They are 16 tightrope walkers who, Thursday June 10 at 6.30 p.m., will compete for a 180-second crossing on the wire. Seven women and nine men in their twenties, competing to demonstrate perfect balance in mastery of science and humor.
They are mathematician, historian, physicist, ecologist, biologists… and work to drown there on specific subjects. As a valve to get out of their laboratory, these young researchers set themselves an additional challenge: to succeed in this exercise in popularizing science and learning about the scene that is My thesis in 180 seconds (MT 180).
This eloquence competition between young researchers, which this year will also be broadcast online, began in 2008 at the University of Queensland, Australia. In 2012, a Quebec association, Acfas, took up the concept to extend it to the Francophonie, and allowed the development of this competition in France, under the tutelage of the Conference of University Presidents and the CNRS. Since then, its success has grown.

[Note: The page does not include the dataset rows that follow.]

(** * weighted_maximum_matching/algorithms.py

    A shallow embedding of the three classes of [algorithms.py] -- [Vertex],
    [Edge] and [MatchingGraph] -- together with the part of Python's object
    model the code relies on: objects living in a store and shared by
    reference, exceptions, name resolution in the module's global scope,
    the builtin [max], and attribute lookup through a class body in which a
    later definition replaces an earlier one of the same name. *)

From Stdlib Require Import ZArith String List Bool Lia.
From stdpp Require Import base list.
Import ListNotations.

Local Open Scope string_scope.
Local Open Scope list_scope.
Local Open Scope nat_scope.

(** ** Exceptions and results *)

Inductive exn : Set :=
| NameError
| ValueError
| AttributeError
| TypeError
| RecursionError.

Inductive result (A : Type) : Type :=
| Ok (a : A)
| Raise (e : exn).

Arguments Ok {A} a.
Arguments Raise {A} e.

#[global] Instance result_ret : MRet result := fun A a => Ok a.

#[global] Instance result_fmap : FMap result := fun A B f m =>
  match m with
  | Ok a => Ok (f a)
  | Raise e => Raise e
  end.

#[global] Instance result_bind : MBind result := fun A B f m =>
  match m with
  | Ok a => f a
  | Raise e => Raise e
  end.

(** ** The module's global scope

    [algorithms.py] binds three names at module level, its three classes.
    A function body that mentions a name which is neither a local nor one
    of these (nor a builtin) raises [NameError] when the name is
    evaluated. *)

Inductive pyclass : Set := ClsVertex | ClsEdge | ClsMatchingGraph.

Definition module_globals : list (string * pyclass) :=
  [ ("Vertex", ClsVertex); ("Edge", ClsEdge); ("MatchingGraph", ClsMatchingGraph) ].

Fixpoint assoc {A : Type} (name : string) (l : list (string * A)) : option A :=
  match l with
  | [] => None
  | (n, a) :: l' => if String.eqb n name then Some a else assoc name l'
  end.

Definition load_global (name : string) : result pyclass :=
  match assoc name module_globals with
  | Some c => Ok c
  | None => Raise NameError
  end.

(** [e0, e1][i] for a boolean [i]: [False] is index 0, [True] is index 1. *)
Definition select2 {A : Type} (elems : A * A) (i : bool) : A :=
  if i then snd elems else fst elems.

(** The builtin [max] on a non-empty iterable keeps the first item as the
    running maximum and replaces it by a later item when [item > maxitem];
    an exception of the comparison propagates. On an empty iterable it
    raises [ValueError]. *)
Fixpoint max_loop {A : Type} (gt : A -> A -> result bool)
    (maxitem : A) (rest : list A) : result A :=
  match rest with
  | [] => Ok maxitem
  | it :: rest' =>
      c ← gt it maxitem;
      max_loop gt (if c : bool then it else maxitem) rest'
  end.

Definition py_max {A : Type} (gt : A -> A -> result bool) (l : list A) : result A :=
  match l with
  | [] => Raise ValueError
  | first :: rest => max_loop gt first rest
  end.

(** ** The object store

    Vertices and edges are objects shared by reference: a vertex is listed
    in the graph and in its neighbours, an edge in the graph and in both of
    its endpoints. A reference is the position of the object in the store;
    objects are never freed. *)

Abbreviation vref := nat.
Abbreviation eref := nat.

Section Algorithms.

(** The items of the two input sets are opaque; [item_eq] is their [==]. *)
Context {Item : Type} (item_eq : Item -> Item -> bool).

Record Vertex : Type := mkVertex {
  item : Item;
  neigbors : list vref;
  edges : list eref
}.

Record Edge : Type := mkEdge {
  vertex_1 : vref;
  vertex_2 : vref;
  weight : Z
}.

Record Heap : Type := mkHeap {
  vertex_objs : list Vertex;
  edge_objs : list Edge
}.

(** The values that reach a comparison method as [other]. *)
Inductive pyobj : Type :=
| ObjVertex (v : vref)
| ObjEdge (e : eref)
| ObjNone.

(** ** class Vertex *)

Definition Vertex___init__ (it : Item) : Vertex :=
  {| item := it; neigbors := []; edges := [] |}.

(** [other.item] raises [AttributeError], which [__eq__] turns into
    [False], for anything that is not a vertex. *)
Definition getattr_item (h : Heap) (other : pyobj) : option Item :=
  match other with
  | ObjVertex v => item <$> vertex_objs h !! v
  | _ => None
  end.

Definition Vertex___eq__ (h : Heap) (self : Vertex) (other : pyobj) : bool :=
  match getattr_item h other with
  | None => false
  | Some other_item => item_eq (item self) other_item
  end.

Definition add_neighbor (self : Vertex) (other_vertex : vref) (edge : eref) : Vertex :=
  {| item := item self;
     neigbors := neigbors self ++ [other_vertex];
     edges := edges self ++ [edge] |}.

(** ** class Edge *)

(** [weight=1] in the signature: a call that omits the weight passes
    [None] here and the default is used. *)
Definition Edge_default_weight : Z := 1.

Definition Edge___init__ (h : Heap) (v1 v2 : vref) (weight_arg : option Z)
  : eref * Heap :=
  let _supplied := default Edge_default_weight weight_arg in
  let self := length (edge_objs h) in
  let obj := {| vertex_1 := v1; vertex_2 := v2; weight := 1 |} in
  let vs := alter (fun v => add_neighbor v v2 self) v1 (vertex_objs h) in
  let vs := alter (fun v => add_neighbor v v1 self) v2 vs in
  (self, {| vertex_objs := vs; edge_objs := edge_objs h ++ [obj] |}).

(** The method [Edge._get_parallels(self, other)]. *)
Definition _get_parallels (h : Heap) (self other : Edge) : bool * bool :=
  let eqv (a b : vref) :=
    match vertex_objs h !! a with
    | Some va => Vertex___eq__ h va (ObjVertex b)
    | None => false
    end in
  let parallel :=
    eqv (vertex_1 self) (vertex_1 other) && eqv (vertex_2 self) (vertex_2 other) in
  let reverse :=
    eqv (vertex_1 self) (vertex_2 other) && eqv (vertex_2 self) (vertex_1 other) in
  (parallel, reverse).

(** The call [_get_parallels(other)] inside [__eq__] and [__lt__] names a
    global, not the method: the name is looked up in the module's scope.
    Each module-level name is a class, and no class called with one edge
    yields a pair, so a successful lookup would end in [TypeError]. *)
Definition call_global_unpack2 (c : pyclass) (arg : pyobj) : result (bool * bool) :=
  Raise TypeError.

(** The attribute reads [self.weight] and [other.weight]. *)
Definition getattr_weight (h : Heap) (e : eref) : result Z :=
  match edge_objs h !! e with
  | Some obj => Ok (weight obj)
  | None => Raise AttributeError
  end.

Going on stage was obvious for Bastien Romero, from Aix-Marseille University, also a clown and actor in the Houle Douce company. “Humor is the element that allows me to manage my stress, to pass the trials of life”, tells the new doctor in ecology (he defended his thesis on March 31). So, to spend four years without a hitch phosphorizing on the “Variation of fire-related traits and flammability in two species of obligatory germination pine as a function of different fire frequencies in the French Mediterranean region”, decompressing by launching alone on stage was a form of outlet and a continuation.
For others, joining the adventure acts as a machine for building self-confidence. “Speaking in public is not my favorite activity”, recognizes Diane Potart, doctoral student in cell biology and pathophysiology at the University of Bordeaux. Confronting stage fright, the gaze of others, and more particularly of one’s peers, is a challenge. “A personal challenge that I wanted to take on”, continues the young woman. She won the regional final in Aquitaine before qualifying for the national final.
What does the exercise consist of? It’s about “To express a complicated research subject in a synthetic and understandable way for everyone”, sums up Bastien Romero. So you have to write before playing. Max Meunier is working at Côte-d’Azur University on a new source of single photons, emitting at telecom wavelengths and compatible with the silicon photonics sector. He called on a science journalist to help him write his performance.